He spent a good part of his life, trying to demonstrate everybody how different he was from the rest and, when he finally understood, when assimilated that even by genetic we all are unique and unrepeatable, he found himself facing the distressing panorama that the history of his life was incomparably bored, dull, without any splendor. He had tried to write himself, but all its attempts were not but a game of appearances, of poses without grace, destined to place him like the protagonist of a plot that did not have any other argument that the lack of affection and the consistent need of attention.
For my part, I had rushed to live a sexual messy life, which it was what my intelligence back then allowed me. Sometimes I manage to read a novel, it was something from time to time. I had assumed the absurd as a supreme manager of the planet, and I was not going to go against him, and even less to defend his principles.

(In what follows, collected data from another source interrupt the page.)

Lemma appendLabels_valid (n : nat) (words : list string) (acc ls : list Label) :
  (List.length words <= n)%nat ->
  Forall (fun w => w <> "" /\ noSep w = true) words ->
  forallb validLabel acc = true ->
  appendLabels acc words = Returned ls ->
  forallb validLabel ls = true
  /\ lenS ls = lenS acc + lenS words / 2.
Proof.
  revert words acc. induction n as [|n IH]; intros words acc Hn Hw Hacc.
  - destruct words; [|cbn in Hn; lia]. intros [= <-]. split; [done|].
    change (lenS []) with 0. by rewrite Z.div_0_l, Z.add_0_r.
  - destruct words as [|w [|v rest]]; cbn [appendLabels]; [| done |].
    + intros [= <-]. split; [done|].
      change (lenS []) with 0. by rewrite Z.div_0_l, Z.add_0_r.
    + intros Hls. apply Forall_cons in Hw as [[Hw1 Hw2] Hw].
      apply Forall_cons in Hw as [[Hv1 Hv2] Hw].
      apply IH in Hls as [Hval Hlen]; [|cbn in *; lia|done|].
      * split; [done|]. rewrite Hlen. unfold lenS.
        rewrite length_app. cbn [List.length].
        replace (Z.of_nat (S (S (List.length rest))))
          with (Z.of_nat (List.length rest) + 1 * 2) by lia.
        rewrite Z.div_add by lia. lia.
      * rewrite forallb_app, Hacc. cbn [forallb andb]. rewrite andb_true_r.
        unfold validLabel. cbn [Name Value].
        rewrite Hw2, Hv2, !andb_true_r, andb_true_iff, !negb_true_iff, !String.eqb_neq.
        done.
Qed.

(** X2. Every label of validated params has a non-empty name and a
    non-empty value, both free of [=] and [,]. *)
Theorem readParams_labels_wellformed (qsv : gmap string (list string)) (p : params) :
  readParams qsv = Returned (p, None) ->
  forallb validLabel (labels p) = true.
Proof.
  intros (f & rf & v & rn & u & ru & _ & _ & _ & _ & _ & Hname)%readParams_ok_inv.
  destruct Hname as [(_ & _ & ->)|(_ & _ & blk & _ & [[_ ->]|(_ & _ & Hls)])]; try done.
  eapply (appendLabels_valid _ _ [] _ (le_n _)); [|done|done].
  by apply FieldsFuncGo_words.
Qed.

(** X3. The name of validated params is the part of the [name] value
    before its first [{] (all of it when there is none): it contains no
    [{], and what follows it in the value is empty or starts with [{]. *)
Theorem readParams_name_prefix (qsv : gmap string (list string)) (p : params) :
  readParams qsv = Returned (p, None) ->
  GoStrings.Index (name p) "{" = -1
  /\ exists v rn rest,
       qsv !! "name" = Some (v :: rn)
       /\ v = name p ++ rest
       /\ (rest = "" \/ exists rest', rest = String "{" rest').
Proof.
  intros (f & rf & v & rn & u & ru & _ & _ & Hv & _ & _ & Hname)%readParams_ok_inv.
  destruct Hname as [(Hi & Hn & _)|(Hi & Hnm & _)].
  - rewrite Hn. split.
    + destruct (IndexFrom_range "{" v 0) as [?|?]; [done|].
      unfold GoStrings.Index in Hi. lia.
    + exists v, rn, "". rewrite append_nil_r. eauto.
  - unfold GoStrings.Index in *.
    destruct (IndexFrom_split "{" v 0) as (a & rest & -> & Hidx & Ha); [lia|lia|].
    rewrite Hidx, Z.add_0_l, slice_prefix in Hnm. injection Hnm as <-.
    split; [done|]. exists (a ++ String "{" rest), rn, (String "{" rest). eauto.
Qed.

(** The label block of [app{blk c], whatever the last byte [c] is. *)
Lemma brace_parts (app blk : string) (c : ascii) :
  GoStrings.Index app "{" = -1 ->
  let v := app ++ "{" ++ blk ++ String c "" in
  GoStrings.Index v "{" = len app
  /\ slice v (len app + 1) (len v - 1) = Returned blk
  /\ slice v 0 (len app) = Returned app.
Proof.
  intros Happ v. subst v. pose proof (len_nonneg app). split_and!.
  - unfold GoStrings.Index.
    change ("{" ++ blk ++ String c "") with (String "{" (blk ++ String c "")).
    rewrite IndexFrom_first by done. lia.
  - rewrite <- (append_assoc app "{"), <- (slice_middle (app ++ "{") blk (String c "")).
    f_equal; rewrite !len_app; change (len "{") with 1;
      change (len (String c "")) with 1; lia.
  - apply slice_prefix.
Qed.

(** X4. The last byte of a [name] value with a brace is dropped without
    being looked at: [app{blk] followed by any byte validates exactly
    like [app{blk}]. *)
Theorem readParams_closing_byte_ignored
    (qsv : gmap string (list string)) (app blk : string) (c : ascii) (rn : list string) :
  GoStrings.Index app "{" = -1 ->
  qsv !! "name" = Some ((app ++ "{" ++ blk ++ String c "") :: rn) ->
  readParams qsv = readParams (<["name" := [app ++ "{" ++ blk ++ "}"]]> qsv).
Proof.
  intros Happ Hname.
  destruct (brace_parts app blk c Happ) as (Hi1 & Hb1 & Hn1).
  destruct (brace_parts app blk "}" Happ) as (Hi2 & Hb2 & Hn2).
  cbn zeta in *. change (String "}" "") with "}" in *.
  unfold readParams.
  rewrite (lookup_insert_ne qsv "name" "from"), (lookup_insert_ne qsv "name" "until") by done.
  rewrite lookup_insert_eq, Hname.
  destruct (qsv !! "from") as [[|f rf]|]; go_step; try done.
  destruct (strconv.ParseUint f 10 64) as [s [e|]]; [done|]. go_step.
  rewrite Hi1, Hi2, Hb1, Hb2. pose proof (len_nonneg app).
  replace (len app <? 0) with false by (symmetry; apply Z.ltb_ge; lia).
  go_step. destruct (len blk >? 0); cbn zeta.
  - destruct ((lenS _ =? 0) || _); [done|].
    destruct (appendLabels _ _); go_step; [|done].
    by rewrite Hn1, Hn2.
  - go_step. by rewrite Hn1, Hn2.
Qed.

I was simply trying to step aside without covering anybody’s way and, meanwhile, hooking up with anything I found, and if it was not the best, at least it had a quality minimum and as for quantity it was never missing.
When we got together, for those tricks that life does to itself, and between the two of us we did a table with our own disdains, errors, lacks and fantasies, we begin to assume the construction of a friendship completely out of those that till then we had seen in others. A brotherhood without postures, or dates or commitments of blood, oaths and all that kind of solemn stupidities. We were making company to ourselves; we were doing good to each other, and in that there was something sacred, therefore there was nothing else that to act consequently. For everything else, even art, there was the world, the people.